Record set:
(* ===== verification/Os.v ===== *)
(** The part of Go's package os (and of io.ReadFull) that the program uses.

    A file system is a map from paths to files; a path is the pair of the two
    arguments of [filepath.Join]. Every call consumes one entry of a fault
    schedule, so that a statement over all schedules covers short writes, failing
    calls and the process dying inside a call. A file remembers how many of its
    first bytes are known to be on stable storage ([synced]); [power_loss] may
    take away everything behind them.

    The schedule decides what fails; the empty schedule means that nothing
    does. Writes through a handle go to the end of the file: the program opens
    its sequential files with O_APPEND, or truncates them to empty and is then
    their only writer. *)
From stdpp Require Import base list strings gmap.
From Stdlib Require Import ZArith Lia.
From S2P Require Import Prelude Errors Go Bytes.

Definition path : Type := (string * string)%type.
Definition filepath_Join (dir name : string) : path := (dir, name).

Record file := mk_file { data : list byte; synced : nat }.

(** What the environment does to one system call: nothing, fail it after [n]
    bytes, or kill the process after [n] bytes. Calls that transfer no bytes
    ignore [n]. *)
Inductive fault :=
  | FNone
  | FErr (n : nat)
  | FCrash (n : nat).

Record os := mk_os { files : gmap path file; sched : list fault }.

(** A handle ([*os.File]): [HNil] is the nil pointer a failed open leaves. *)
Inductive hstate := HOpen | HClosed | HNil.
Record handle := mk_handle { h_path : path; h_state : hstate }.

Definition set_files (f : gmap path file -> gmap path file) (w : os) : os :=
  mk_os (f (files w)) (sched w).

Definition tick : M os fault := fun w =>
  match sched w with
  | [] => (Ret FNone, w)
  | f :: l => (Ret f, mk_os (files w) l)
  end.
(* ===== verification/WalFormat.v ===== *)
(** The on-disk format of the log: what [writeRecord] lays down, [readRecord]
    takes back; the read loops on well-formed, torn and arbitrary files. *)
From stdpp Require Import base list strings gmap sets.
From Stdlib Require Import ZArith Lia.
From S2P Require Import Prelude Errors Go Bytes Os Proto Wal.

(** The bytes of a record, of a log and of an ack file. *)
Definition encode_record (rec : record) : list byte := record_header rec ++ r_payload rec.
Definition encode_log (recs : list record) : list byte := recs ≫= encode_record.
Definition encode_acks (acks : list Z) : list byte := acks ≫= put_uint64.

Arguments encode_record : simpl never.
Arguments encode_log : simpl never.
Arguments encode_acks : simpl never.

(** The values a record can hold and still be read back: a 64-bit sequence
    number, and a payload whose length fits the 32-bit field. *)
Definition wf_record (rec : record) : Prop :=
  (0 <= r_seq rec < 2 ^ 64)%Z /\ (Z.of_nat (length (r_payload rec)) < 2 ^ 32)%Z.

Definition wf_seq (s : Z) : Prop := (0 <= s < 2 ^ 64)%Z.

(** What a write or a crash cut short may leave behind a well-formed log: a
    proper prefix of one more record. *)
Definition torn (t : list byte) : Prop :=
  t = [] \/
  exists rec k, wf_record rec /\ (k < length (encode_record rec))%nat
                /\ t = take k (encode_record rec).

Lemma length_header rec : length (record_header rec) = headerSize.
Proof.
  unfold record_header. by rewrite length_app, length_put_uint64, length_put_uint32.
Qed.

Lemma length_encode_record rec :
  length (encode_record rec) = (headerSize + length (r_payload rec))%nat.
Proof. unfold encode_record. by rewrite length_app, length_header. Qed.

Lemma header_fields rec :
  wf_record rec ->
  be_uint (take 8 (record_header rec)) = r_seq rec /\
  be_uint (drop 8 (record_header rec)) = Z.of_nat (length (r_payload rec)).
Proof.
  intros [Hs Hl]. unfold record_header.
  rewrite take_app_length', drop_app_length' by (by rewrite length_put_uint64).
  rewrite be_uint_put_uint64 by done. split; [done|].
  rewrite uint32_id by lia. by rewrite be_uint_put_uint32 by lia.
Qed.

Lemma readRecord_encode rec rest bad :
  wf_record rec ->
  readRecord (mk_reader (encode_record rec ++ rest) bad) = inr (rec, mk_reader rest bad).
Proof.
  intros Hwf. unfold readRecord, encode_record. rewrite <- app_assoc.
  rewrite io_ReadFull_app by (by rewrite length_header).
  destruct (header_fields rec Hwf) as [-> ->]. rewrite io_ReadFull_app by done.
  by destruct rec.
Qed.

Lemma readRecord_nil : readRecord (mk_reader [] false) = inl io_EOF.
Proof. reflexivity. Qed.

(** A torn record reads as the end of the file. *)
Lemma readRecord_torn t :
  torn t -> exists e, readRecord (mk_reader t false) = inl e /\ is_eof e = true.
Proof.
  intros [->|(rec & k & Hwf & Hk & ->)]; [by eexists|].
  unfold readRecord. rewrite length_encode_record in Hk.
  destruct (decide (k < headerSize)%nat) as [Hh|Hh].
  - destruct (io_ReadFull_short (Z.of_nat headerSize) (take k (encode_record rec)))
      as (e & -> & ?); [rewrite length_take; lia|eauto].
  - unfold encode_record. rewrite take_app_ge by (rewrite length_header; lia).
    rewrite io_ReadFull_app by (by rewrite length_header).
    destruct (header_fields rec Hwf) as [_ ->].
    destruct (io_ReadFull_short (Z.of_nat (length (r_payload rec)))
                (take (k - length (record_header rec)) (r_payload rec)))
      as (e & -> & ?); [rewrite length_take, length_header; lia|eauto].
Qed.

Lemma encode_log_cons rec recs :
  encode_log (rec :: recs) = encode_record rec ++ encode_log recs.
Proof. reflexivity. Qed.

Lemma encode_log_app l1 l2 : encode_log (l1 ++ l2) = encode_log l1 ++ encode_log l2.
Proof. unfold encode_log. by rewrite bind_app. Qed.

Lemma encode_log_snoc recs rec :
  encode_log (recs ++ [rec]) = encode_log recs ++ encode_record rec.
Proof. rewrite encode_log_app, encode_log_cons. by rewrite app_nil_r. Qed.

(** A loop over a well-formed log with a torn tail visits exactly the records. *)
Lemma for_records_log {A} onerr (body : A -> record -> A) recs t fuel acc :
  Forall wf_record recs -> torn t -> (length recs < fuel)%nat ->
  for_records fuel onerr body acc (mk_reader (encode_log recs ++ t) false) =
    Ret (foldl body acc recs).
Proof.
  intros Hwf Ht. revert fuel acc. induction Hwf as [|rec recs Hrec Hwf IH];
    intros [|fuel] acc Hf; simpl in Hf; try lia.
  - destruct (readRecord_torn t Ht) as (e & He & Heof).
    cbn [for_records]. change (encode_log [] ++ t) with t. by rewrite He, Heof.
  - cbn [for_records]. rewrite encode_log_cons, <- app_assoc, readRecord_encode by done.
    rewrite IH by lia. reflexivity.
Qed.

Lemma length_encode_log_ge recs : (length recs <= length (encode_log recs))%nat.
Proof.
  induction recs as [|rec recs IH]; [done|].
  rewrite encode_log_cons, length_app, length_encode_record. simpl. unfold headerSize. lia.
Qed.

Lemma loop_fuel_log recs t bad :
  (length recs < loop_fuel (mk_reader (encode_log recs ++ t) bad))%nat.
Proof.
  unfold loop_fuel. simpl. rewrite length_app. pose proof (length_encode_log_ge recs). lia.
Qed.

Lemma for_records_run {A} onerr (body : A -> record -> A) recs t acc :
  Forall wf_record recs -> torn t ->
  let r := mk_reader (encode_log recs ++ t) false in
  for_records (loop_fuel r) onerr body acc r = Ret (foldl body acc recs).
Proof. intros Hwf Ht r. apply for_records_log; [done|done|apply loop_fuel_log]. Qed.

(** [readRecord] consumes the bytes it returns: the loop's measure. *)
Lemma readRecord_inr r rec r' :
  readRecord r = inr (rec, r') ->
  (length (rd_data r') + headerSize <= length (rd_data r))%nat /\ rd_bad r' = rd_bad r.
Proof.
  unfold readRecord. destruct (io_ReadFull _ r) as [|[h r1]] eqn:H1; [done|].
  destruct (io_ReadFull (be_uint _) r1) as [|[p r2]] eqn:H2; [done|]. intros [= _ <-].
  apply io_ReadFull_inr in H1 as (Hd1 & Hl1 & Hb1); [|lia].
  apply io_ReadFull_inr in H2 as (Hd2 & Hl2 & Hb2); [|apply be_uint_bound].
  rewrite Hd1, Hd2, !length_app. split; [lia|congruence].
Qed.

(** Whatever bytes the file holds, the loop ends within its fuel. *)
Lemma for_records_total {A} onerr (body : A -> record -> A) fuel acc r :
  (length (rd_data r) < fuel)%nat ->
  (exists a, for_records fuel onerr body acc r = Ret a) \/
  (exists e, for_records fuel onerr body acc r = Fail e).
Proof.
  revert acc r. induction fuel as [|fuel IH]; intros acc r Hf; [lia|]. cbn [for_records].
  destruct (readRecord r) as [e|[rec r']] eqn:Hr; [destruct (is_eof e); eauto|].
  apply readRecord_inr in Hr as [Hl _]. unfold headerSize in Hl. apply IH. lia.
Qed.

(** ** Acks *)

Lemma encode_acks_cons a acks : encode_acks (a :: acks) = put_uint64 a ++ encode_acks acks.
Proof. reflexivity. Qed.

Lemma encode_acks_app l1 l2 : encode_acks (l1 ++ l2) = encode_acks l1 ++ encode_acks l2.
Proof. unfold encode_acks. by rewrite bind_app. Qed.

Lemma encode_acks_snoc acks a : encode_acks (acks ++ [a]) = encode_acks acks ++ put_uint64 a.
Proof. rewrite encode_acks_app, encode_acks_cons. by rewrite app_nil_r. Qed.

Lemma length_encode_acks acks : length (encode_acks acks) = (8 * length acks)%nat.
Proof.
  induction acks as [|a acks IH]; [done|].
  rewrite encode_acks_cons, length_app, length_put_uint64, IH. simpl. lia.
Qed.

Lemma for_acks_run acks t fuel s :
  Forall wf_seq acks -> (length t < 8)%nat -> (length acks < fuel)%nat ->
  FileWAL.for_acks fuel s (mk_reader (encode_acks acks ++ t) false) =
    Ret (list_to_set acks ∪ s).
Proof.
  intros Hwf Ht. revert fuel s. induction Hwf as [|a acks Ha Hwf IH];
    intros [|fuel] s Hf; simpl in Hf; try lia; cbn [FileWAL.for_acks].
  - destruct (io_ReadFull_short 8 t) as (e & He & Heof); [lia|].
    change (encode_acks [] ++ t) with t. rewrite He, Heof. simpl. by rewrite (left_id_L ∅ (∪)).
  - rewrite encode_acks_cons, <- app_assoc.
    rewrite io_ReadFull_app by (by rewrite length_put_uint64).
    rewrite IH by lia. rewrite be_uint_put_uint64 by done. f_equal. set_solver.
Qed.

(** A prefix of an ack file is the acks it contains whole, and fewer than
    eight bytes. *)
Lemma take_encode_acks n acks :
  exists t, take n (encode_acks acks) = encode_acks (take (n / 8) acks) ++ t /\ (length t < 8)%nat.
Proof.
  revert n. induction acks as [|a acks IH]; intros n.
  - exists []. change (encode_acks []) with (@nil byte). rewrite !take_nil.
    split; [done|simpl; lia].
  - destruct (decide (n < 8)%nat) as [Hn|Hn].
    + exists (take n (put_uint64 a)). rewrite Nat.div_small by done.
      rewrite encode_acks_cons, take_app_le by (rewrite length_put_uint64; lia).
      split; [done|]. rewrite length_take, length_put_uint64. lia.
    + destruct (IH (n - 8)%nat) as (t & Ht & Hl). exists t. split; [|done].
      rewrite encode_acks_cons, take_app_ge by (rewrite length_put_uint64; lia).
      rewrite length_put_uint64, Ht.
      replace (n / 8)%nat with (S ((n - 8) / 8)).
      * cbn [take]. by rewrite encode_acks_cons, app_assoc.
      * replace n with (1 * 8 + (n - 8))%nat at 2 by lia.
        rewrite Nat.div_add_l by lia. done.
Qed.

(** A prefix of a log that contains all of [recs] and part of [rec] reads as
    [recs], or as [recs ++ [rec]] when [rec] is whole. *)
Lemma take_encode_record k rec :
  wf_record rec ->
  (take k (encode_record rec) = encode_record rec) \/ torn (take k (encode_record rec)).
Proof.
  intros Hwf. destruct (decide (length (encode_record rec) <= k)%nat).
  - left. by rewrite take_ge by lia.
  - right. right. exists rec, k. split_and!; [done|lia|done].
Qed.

What is expected: Report back every line of the entries in which "behind" occurs.

Your response:
    take away everything behind them.
(** What a write or a crash cut short may leave behind a well-formed log: a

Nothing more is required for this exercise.